Proteasome inhibition is associated with manganese-induced oxidative injury in PC12 cells

Manganese has been known to induce neurological disorders similar to Parkinson's disease. The dysfunction of ubiquitin–proteasome system, a pathway involved in detoxification and targeting of damaged proteins, is connected with Parkinson's disease pathogenesis. Oxidative stress may be involved in Parkinson's disease, and may also be associated with manganese-induced neurotoxicity. In the present study, we determined the effects of manganese chloride on proteasome activity in PC12 cells. Furthermore, we investigated the relationship between oxidative stress and the change of proteasome activity.
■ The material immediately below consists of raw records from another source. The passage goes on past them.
(** X14: when every page fails verification (the site is down, say)
    and every row has a company name and a stock code, the batch still
    runs to its end: one page is asked for per row, and the frame that
    is written is the one [_setup] made, no value and no timestamp
    changed. *)
Theorem failing_site_leaves_input_unchanged (E : Env) (input output : string)
    (st : retriever) (df : DataFrame) (j : nat) :
  read_csv E input = Ok df ->
  col_pos "timestamp" (columns df) = Some j ->
  Forall (addressable (columns df)) (rows df) ->
  page st <> None ->
  site_fails E ->
  to_csv E output (map_column (astype_string E) j df) = Ok tt ->
  exists st',
    get_stock_values_csv E input output st = (Ok tt, st')
    /\ writes (trace st')
       = writes (trace st) ++ [(output, map_column (astype_string E) j df)]
    /\ visits st' = visits st + length (rows df).
Proof.
  intros Hread Hcol Hrows Hpage Hsite Hw.
  rewrite (get_stock_values_csv_read _ _ _ _ _ _ Hread Hcol).
  set (df1 := map_column (astype_string E) j df) in *.
  assert (Hrows1 : Forall (addressable (columns df)) (rows df1)).
  { unfold df1, map_column. simpl. apply Forall_map.
    eapply Forall_impl; [|exact Hrows].
    intros r (name & code & Hn & Hc). exists name, code. simpl.
    rewrite !(getitem_map_column_cells _ _ _ _ _ Hcol) by discriminate.
    auto. }
  destruct (for_each_on_failing_site E (columns df) (rows df1) Hsite Hrows1
              (after_setup E input j df st) Hpage)
    as (st1 & Hrun & Hdf & _ & Hwr & Hv).
  rewrite bind_run, Hrun.
  rewrite (frame_to_csv_run E output df1) by (try exact Hw; rewrite Hdf; reflexivity).
  eexists. split; [reflexivity|]. cbn [trace visits log].
  rewrite <- app_assoc, writes_app, Hwr, Hv. unfold after_setup.
  cbn [trace visits set_df_in log]. rewrite writes_app. simpl.
  rewrite app_nil_r. split; [reflexivity|].
  unfold df1, map_column. simpl. now rewrite length_map.
Qed.

(** ** One iteration and the other rows *)

Lemma row_kept_same idx st st' : df_in st' = df_in st -> row_kept idx st st'.
Proof.
  intros H df Hdf Hwf Hin. exists df. rewrite H.
  repeat split; auto using incl_refl; apply Hwf.
Qed.

Lemma row_kept_refl idx st : row_kept idx st st.
Proof. now apply row_kept_same. Qed.

Lemma row_kept_trans idx a b c :
  row_kept idx a b -> row_kept idx b c -> row_kept idx a c.
Proof.
  intros Hab Hbc df Hdf Hwf Hin.
  destruct (Hab df Hdf Hwf Hin) as (df1 & Hdf1 & Hwf1 & Hl1 & Hc1 & Hk1).
  destruct (Hbc df1 Hdf1 Hwf1) as (df2 & Hdf2 & Hwf2 & Hl2 & Hc2 & Hk2).
  { now rewrite Hl1. }
  exists df2. split; [assumption|]. split; [assumption|].
  split; [congruence|]. split; [eapply incl_tran; eassumption|].
  intros i col Hi Hcol. rewrite Hk2 by auto. now apply Hk1.
Qed.

Lemma cell_at_at_set_other_row df idx col v i c :
  well_formed df -> has_label idx (rows df) = true ->
  i <> idx -> In c (columns df) ->
  cell_at (at_set df idx col v) i c = cell_at df i c.
Proof.
  intros Hwf Hl Hi Hc.
  destruct (string_dec c col) as [->|Hne];
    [|now apply cell_at_at_set_other].
  destruct (col_pos col (columns df)) as [j|] eqn:Hj.
  2:{ apply col_pos_None in Hj. contradiction. }
  unfold cell_at. rewrite at_set_rows by assumption. unfold at_set.
  rewrite Hj. simpl. rewrite find_map_label.
  destruct (find _ (rows df)) as [r|] eqn:Hf; simpl; [|reflexivity].
  apply find_some in Hf as [_ Hr]. apply Nat.eqb_eq in Hr.
  unfold stored. destruct (Nat.eqb_spec (fst r) idx); [congruence|reflexivity].
Qed.

Lemma row_kept_frame_at_set idx col v :
  preserves (row_kept idx) (frame_at_set idx col v).
Proof.
  intros st df Hdf Hwf Hin. rewrite (frame_at_set_run _ _ _ _ _ Hdf).
  pose proof (has_label_In _ _ Hin) as Hl.
  exists (at_set df idx col v). split; [reflexivity|].
  split; [now apply well_formed_at_set|].
  split; [now apply labels_at_set|]. split.
  - unfold at_set. destruct (col_pos col (columns df)); simpl;
      [apply incl_refl|apply incl_appl, incl_refl].
  - intros i c Hi Hc. now apply cell_at_at_set_other_row.
Qed.

Lemma row_kept_print idx text : preserves (row_kept idx) (print text).
Proof. intros st. now apply row_kept_same. Qed.

Lemma row_kept_page_goto (E : Env) idx url :
  preserves (row_kept idx) (page_goto E url).
Proof.
  intros st. apply row_kept_same. unfold page_goto, bind, the_page.
  destruct (page st); [|reflexivity].
  destruct (goto E (visits st) url) as [[resp d']|e]; reflexivity.
Qed.

Lemma row_kept__verify_page (E : Env) idx resp url name :
  preserves (row_kept idx) (_verify_page E resp url name).
Proof. intros st. apply row_kept_same, _verify_page_keeps. Qed.

Ltac rows_step idx :=
  first
    [ apply preserves_ret; apply row_kept_refl
    | apply preserves_raise; apply row_kept_refl
    | apply preserves_lift; apply row_kept_refl
    | apply preserves_the_frame; apply row_kept_refl
    | apply preserves_the_page; apply row_kept_refl
    | apply row_kept_print
    | apply row_kept_page_goto
    | apply row_kept__verify_page
    | apply row_kept_frame_at_set
    | apply preserves_bind; [apply row_kept_trans| |intros ?]
    | apply preserves_try_except; [apply row_kept_trans| |]
    | apply preserves_on_assertion_error
    | apply preserves_on_timeout_error ].

Lemma row_kept_retrieve_and_store idx :
  preserves (row_kept idx) (retrieve_and_store idx).
Proof.
  unfold retrieve_and_store.
  apply preserves_bind; [apply row_kept_trans|rows_step idx|intros _].
  apply preserves_bind; [apply row_kept_trans|rows_step idx|intros _].
  apply preserves_bind;
    [apply row_kept_trans
    |unfold _get_stock_value; repeat rows_step idx|intros stock_value].
  apply preserves_bind;
    [apply row_kept_trans
    |unfold _get_last_update_timestamp; repeat rows_step idx
    |intros timestamp].
  apply preserves_bind; [apply row_kept_trans| |intros _].
  { destruct (truthy stock_value); [|rows_step idx].
    destruct stock_value as [|s]; [rows_step idx|].
    apply preserves_bind;
      [apply row_kept_trans| |intros f; rows_step idx].
    unfold py_float. destruct (PyFloat.float_of_string s); rows_step idx. }
  apply preserves_bind; [apply row_kept_trans| |intros _; rows_step idx].
  destruct (truthy timestamp); [|rows_step idx].
  destruct timestamp as [|s]; rows_step idx.
Qed.

Lemma row_kept_loop_body (E : Env) cols idx cells :
  preserves (row_kept idx) (loop_body E cols (idx, cells)).
Proof.
  unfold loop_body.
  apply preserves_bind; [apply row_kept_trans| |intros company_name].
  { unfold row_getitem. destruct (getitem _ _ _); rows_step idx. }
  apply preserves_bind; [apply row_kept_trans| |intros stock_code].
  { unfold row_getitem. destruct (getitem _ _ _); rows_step idx. }
  apply preserves_bind; [apply row_kept_trans|rows_step idx|intros _].
  apply preserves_bind; [apply row_kept_trans| |intros lowered].
  { unfold str_lower. destruct company_name; rows_step idx. }
  apply preserves_bind; [apply row_kept_trans| |intros company_url].
  { unfold py_format. destruct (PyStr.format _ _); rows_step idx. }
  apply preserves_bind; [apply row_kept_trans|rows_step idx|intros _].
  apply preserves_bind; [apply row_kept_trans|rows_step idx|intros resp].
  apply preserves_bind;
    [apply row_kept_trans|rows_step idx|intros verified].
  destruct verified; simpl; [|rows_step idx].
  apply row_kept_retrieve_and_store.
Qed.

(** X15: the iteration of a row touches that row only.  However it
    ends, it leaves a well-formed frame with the same row labels, the
    columns it had (a column may have been added at the right), and in
    every other row the cells under those columns as they were. *)
Theorem iteration_keeps_other_rows (E : Env) cols idx cells st df :
  df_in st = Some df -> well_formed df -> In idx (labels df) ->
  exists df',
    df_in (snd (loop_body E cols (idx, cells) st)) = Some df'
    /\ well_formed df'
    /\ labels df' = labels df
    /\ incl (columns df) (columns df')
    /\ forall i c, i <> idx -> In c (columns df) ->
                   cell_at df' i c = cell_at df i c.
Proof.
  intros Hdf Hwf Hin.
  exact (row_kept_loop_body E cols idx cells st df Hdf Hwf Hin).
Qed.

(** X16: called on an object that was never started, with a frame
    whose first row has a name and a code, [get_stock_values_csv]
    raises [AttributeError] at the first navigation: no page is asked
    for and nothing is written. *)
Theorem needs_a_started_session (E : Env) (input output : string)
    (st : retriever) (df : DataFrame) idx cells rs :
  read_csv E input = Ok df ->
  In "timestamp" (columns df) ->
  rows df = (idx, cells) :: rs ->
  addressable (columns df) (idx, cells) ->
  page st = None ->
  exists st',
    get_stock_values_csv E input output st
      = (Raise (AttributeError "NoneType"), st')
    /\ gotos (trace st') = gotos (trace st)
    /\ writes (trace st') = writes (trace st)
    /\ visits st' = visits st.
Proof.
  intros Hread Hts Hrows (name & code & Hn & Hc) Hpage.
  destruct (col_pos "timestamp" (columns df)) as [j|] eqn:Hcol.
  2:{ apply col_pos_None in Hcol. contradiction. }
  rewrite (get_stock_values_csv_read _ _ _ _ _ _ Hread Hcol).
  unfold map_column at 1. cbn [rows]. rewrite Hrows. cbn [map fst snd].
  simpl in Hn, Hc.
  rewrite bind_run, for_each_cons.
  rewrite (loop_body_to_goto E (columns df) idx _ name code)
    by (rewrite (getitem_map_column_cells _ _ _ _ _ Hcol) by discriminate;
        assumption).
  rewrite bind_run, page_goto_no_page by exact Hpage.
  eexists. split; [reflexivity|]. unfold after_setup.
  cbn [trace visits set_df_in log]. rewrite <- !app_assoc.
  rewrite gotos_app, writes_app. simpl. rewrite !app_nil_r. auto.
Qed.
The proteasome activity of PC12 cells was measured by an ELISA method. Selective oxidative stress parameters, including malondialdehyde and protein carbonyl, were measured in PC12 cells treated with manganese chloride. Cell survival and apoptosis were measured by methyl thiazolyl tetrazolium and terminal transferase-mediated dUTP nick end-labeling. In our research, manganese chloride exposure inhibited the activity of proteasome and induced oxidative stress. Both can be reversed by antioxidant agent N-acetylcysteine. N-acetylcysteine also inhibited the cytotoxicity induced by manganese chloride. In conclusion, our results imply that proteasome inhibition may be associated with manganese-induced cytotoxicity in dopaminergic neurons, which may be connected with oxidative damage.